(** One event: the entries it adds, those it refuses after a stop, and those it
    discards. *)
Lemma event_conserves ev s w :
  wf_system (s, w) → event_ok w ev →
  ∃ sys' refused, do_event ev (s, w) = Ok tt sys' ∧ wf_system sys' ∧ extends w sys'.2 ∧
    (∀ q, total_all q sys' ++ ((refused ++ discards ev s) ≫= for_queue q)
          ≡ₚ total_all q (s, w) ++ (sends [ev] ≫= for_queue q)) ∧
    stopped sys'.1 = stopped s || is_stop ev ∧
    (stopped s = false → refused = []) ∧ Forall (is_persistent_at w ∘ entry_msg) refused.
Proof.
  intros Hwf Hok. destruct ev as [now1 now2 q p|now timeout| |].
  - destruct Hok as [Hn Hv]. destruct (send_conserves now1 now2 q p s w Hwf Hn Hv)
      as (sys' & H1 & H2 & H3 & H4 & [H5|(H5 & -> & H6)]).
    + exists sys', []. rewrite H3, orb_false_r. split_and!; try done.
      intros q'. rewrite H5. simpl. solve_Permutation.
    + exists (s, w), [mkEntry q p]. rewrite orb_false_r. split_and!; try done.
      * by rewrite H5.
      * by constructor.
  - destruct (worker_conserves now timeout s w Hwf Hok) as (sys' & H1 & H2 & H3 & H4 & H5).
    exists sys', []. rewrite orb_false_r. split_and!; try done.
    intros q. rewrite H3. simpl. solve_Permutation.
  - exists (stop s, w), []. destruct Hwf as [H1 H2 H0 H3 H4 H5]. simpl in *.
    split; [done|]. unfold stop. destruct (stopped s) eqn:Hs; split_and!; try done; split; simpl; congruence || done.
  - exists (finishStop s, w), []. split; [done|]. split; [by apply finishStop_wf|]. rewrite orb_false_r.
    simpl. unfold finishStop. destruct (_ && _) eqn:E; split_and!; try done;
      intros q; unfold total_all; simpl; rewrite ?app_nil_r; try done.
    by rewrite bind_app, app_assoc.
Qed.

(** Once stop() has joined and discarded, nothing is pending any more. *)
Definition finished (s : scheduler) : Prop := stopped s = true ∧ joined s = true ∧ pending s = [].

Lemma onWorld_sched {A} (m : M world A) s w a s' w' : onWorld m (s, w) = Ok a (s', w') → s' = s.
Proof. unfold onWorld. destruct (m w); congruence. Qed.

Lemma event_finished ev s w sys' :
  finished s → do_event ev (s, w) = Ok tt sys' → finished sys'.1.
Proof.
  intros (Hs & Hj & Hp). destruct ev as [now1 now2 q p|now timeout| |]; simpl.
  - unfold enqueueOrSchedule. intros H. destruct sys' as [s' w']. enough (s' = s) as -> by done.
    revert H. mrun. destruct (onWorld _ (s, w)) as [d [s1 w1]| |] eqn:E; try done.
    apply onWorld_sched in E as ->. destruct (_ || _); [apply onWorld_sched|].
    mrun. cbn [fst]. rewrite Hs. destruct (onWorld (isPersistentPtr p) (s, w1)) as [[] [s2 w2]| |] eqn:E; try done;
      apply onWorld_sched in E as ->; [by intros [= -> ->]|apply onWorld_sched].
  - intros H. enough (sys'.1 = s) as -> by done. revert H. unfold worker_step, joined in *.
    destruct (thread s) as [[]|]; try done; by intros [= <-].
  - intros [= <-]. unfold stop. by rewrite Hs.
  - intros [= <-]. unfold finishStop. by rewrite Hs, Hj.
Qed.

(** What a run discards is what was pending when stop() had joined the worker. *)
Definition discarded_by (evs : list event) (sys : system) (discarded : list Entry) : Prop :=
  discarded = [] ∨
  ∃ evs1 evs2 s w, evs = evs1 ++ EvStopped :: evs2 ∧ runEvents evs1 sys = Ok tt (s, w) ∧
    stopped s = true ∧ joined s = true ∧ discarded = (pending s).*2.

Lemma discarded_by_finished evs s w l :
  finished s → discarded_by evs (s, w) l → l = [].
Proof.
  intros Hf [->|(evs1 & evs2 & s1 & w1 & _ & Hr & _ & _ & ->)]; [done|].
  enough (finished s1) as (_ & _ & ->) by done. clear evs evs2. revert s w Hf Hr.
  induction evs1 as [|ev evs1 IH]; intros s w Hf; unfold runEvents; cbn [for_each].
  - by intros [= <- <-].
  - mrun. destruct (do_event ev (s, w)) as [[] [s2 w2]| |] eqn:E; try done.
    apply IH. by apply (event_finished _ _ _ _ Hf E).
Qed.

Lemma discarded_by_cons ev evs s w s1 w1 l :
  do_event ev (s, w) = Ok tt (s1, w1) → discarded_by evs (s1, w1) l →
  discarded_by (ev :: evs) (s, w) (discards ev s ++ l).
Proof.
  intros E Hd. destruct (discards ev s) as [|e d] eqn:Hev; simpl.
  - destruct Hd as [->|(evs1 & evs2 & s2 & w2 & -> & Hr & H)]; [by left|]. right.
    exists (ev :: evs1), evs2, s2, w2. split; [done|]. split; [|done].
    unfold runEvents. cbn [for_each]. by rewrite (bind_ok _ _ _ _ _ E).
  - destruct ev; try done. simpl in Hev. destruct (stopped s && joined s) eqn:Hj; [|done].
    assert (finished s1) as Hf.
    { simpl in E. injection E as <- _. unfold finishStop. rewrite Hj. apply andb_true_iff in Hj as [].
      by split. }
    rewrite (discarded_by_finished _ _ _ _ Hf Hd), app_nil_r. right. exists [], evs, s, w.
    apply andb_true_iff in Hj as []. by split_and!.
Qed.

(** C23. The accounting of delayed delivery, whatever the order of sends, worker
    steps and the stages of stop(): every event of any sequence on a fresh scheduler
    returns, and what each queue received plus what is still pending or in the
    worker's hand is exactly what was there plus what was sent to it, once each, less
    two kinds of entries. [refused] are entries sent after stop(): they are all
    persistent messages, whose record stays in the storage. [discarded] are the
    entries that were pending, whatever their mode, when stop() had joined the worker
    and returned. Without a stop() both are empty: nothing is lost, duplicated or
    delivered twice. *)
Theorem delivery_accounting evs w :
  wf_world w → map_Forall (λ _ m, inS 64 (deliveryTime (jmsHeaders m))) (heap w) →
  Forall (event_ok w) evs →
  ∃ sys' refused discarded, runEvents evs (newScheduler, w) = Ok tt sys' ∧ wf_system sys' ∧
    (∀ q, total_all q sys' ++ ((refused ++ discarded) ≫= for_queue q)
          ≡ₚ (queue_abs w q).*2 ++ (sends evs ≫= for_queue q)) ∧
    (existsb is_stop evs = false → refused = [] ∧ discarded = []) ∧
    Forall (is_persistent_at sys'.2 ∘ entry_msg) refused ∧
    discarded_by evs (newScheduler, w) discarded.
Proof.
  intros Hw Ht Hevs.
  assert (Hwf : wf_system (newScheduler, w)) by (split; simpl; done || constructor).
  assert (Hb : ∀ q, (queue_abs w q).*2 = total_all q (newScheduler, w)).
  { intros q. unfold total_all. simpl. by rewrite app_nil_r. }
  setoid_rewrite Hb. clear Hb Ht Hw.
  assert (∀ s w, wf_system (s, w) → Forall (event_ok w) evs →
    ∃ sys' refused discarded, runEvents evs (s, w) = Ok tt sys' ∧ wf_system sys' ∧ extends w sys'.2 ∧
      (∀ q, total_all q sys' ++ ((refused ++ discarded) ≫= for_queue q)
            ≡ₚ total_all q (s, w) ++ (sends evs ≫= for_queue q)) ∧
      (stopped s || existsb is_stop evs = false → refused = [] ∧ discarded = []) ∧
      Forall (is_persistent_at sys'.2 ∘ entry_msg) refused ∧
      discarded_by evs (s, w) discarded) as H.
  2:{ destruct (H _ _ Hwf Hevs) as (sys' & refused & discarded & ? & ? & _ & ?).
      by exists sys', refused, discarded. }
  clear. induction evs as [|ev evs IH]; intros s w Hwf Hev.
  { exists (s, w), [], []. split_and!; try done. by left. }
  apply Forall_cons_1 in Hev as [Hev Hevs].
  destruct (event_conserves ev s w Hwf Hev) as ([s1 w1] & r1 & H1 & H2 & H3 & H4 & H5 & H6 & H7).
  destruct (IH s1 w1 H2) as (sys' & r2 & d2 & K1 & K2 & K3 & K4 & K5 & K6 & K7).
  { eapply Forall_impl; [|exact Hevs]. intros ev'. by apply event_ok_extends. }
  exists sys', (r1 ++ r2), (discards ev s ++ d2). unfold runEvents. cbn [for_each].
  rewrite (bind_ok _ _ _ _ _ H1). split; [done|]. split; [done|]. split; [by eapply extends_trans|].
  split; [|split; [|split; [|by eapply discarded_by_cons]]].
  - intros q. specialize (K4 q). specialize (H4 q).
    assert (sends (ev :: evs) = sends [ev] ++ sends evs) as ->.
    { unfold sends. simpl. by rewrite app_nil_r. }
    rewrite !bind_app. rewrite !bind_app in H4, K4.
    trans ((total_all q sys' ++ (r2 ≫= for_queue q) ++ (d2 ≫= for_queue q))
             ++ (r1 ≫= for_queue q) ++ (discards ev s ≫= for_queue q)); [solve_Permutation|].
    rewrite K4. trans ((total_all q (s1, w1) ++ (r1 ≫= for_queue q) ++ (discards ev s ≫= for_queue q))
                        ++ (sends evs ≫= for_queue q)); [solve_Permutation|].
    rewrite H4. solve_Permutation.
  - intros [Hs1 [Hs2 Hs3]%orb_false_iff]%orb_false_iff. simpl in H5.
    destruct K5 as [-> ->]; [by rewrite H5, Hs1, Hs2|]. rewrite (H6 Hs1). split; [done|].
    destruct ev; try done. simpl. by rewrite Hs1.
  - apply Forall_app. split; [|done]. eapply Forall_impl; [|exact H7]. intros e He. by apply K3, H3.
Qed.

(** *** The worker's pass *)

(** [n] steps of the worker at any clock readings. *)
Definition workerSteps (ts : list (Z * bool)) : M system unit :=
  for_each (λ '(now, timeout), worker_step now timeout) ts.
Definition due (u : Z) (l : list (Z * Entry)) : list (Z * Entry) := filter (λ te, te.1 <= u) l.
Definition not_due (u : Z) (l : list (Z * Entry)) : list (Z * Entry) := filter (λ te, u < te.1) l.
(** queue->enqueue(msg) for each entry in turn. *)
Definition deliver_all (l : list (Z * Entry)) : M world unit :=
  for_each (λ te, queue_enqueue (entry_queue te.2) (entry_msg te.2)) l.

···

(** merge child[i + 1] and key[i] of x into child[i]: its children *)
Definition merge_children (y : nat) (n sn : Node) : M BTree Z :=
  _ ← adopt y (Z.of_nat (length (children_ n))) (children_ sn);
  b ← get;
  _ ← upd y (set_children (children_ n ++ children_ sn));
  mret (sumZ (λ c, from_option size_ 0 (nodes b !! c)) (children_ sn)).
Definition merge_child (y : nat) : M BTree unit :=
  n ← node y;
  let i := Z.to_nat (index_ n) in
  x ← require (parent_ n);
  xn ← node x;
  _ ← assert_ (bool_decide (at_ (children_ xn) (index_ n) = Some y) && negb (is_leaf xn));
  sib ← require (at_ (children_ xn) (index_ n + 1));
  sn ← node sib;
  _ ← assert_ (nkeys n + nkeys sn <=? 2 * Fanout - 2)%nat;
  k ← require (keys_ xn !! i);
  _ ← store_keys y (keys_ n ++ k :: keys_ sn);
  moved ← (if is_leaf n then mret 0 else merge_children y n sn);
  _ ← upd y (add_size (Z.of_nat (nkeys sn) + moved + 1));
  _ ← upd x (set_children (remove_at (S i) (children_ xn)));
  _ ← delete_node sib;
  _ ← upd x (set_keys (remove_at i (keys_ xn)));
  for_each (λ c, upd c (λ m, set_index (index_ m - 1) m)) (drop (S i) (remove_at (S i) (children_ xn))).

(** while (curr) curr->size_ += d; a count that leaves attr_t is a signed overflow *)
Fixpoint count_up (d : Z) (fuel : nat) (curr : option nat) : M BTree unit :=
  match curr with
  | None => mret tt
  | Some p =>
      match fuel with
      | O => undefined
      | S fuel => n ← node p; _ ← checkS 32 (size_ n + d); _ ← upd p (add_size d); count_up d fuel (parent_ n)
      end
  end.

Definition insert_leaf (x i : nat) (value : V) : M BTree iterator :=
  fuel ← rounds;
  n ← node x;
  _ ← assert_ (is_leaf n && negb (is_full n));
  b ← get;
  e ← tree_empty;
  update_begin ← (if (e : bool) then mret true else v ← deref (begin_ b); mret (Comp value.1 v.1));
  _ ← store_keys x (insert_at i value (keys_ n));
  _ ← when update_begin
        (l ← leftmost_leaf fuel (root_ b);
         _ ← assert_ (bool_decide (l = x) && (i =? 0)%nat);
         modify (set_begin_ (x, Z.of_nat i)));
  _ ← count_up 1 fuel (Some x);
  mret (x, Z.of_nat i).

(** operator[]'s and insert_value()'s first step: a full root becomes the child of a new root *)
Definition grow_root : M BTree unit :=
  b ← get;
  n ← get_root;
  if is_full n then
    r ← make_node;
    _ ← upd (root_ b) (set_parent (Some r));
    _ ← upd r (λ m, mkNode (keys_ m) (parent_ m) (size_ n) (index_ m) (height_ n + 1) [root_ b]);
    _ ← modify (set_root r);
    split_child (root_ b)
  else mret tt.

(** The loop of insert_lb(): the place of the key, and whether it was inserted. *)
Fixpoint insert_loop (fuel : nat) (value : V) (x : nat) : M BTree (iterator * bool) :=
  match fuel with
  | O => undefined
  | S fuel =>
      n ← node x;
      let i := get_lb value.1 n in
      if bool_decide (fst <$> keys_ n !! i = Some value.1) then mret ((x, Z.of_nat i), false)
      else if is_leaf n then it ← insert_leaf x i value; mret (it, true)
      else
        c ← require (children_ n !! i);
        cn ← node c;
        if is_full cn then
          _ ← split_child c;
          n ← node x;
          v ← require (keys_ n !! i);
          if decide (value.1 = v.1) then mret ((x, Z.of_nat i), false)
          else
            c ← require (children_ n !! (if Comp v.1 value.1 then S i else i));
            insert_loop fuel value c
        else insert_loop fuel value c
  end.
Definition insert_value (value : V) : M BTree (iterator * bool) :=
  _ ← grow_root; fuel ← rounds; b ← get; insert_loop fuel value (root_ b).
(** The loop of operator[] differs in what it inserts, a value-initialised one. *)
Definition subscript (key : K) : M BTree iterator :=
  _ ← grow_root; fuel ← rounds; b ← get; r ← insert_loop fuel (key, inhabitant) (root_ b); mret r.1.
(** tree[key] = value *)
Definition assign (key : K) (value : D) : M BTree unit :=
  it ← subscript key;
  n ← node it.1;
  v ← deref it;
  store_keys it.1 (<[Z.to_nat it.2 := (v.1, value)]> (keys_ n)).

···

What the task asks: In the data above, start at the line that has "ev s ≫= for_queue q)); [solve_Permutation|].", stop after the line that has "Definition due (u", and print every line in between exactly as it stands.

Answer box:
             ++ (r1 ≫= for_queue q) ++ (discards ev s ≫= for_queue q)); [solve_Permutation|].
    rewrite K4. trans ((total_all q (s1, w1) ++ (r1 ≫= for_queue q) ++ (discards ev s ≫= for_queue q))
                        ++ (sends evs ≫= for_queue q)); [solve_Permutation|].
    rewrite H4. solve_Permutation.
  - intros [Hs1 [Hs2 Hs3]%orb_false_iff]%orb_false_iff. simpl in H5.
    destruct K5 as [-> ->]; [by rewrite H5, Hs1, Hs2|]. rewrite (H6 Hs1). split; [done|].
    destruct ev; try done. simpl. by rewrite Hs1.
  - apply Forall_app. split; [|done]. eapply Forall_impl; [|exact H7]. intros e He. by apply K3, H3.
Qed.

(** *** The worker's pass *)

(** [n] steps of the worker at any clock readings. *)
Definition workerSteps (ts : list (Z * bool)) : M system unit :=
  for_each (λ '(now, timeout), worker_step now timeout) ts.
Definition due (u : Z) (l : list (Z * Entry)) : list (Z * Entry) := filter (λ te, te.1 <= u) l.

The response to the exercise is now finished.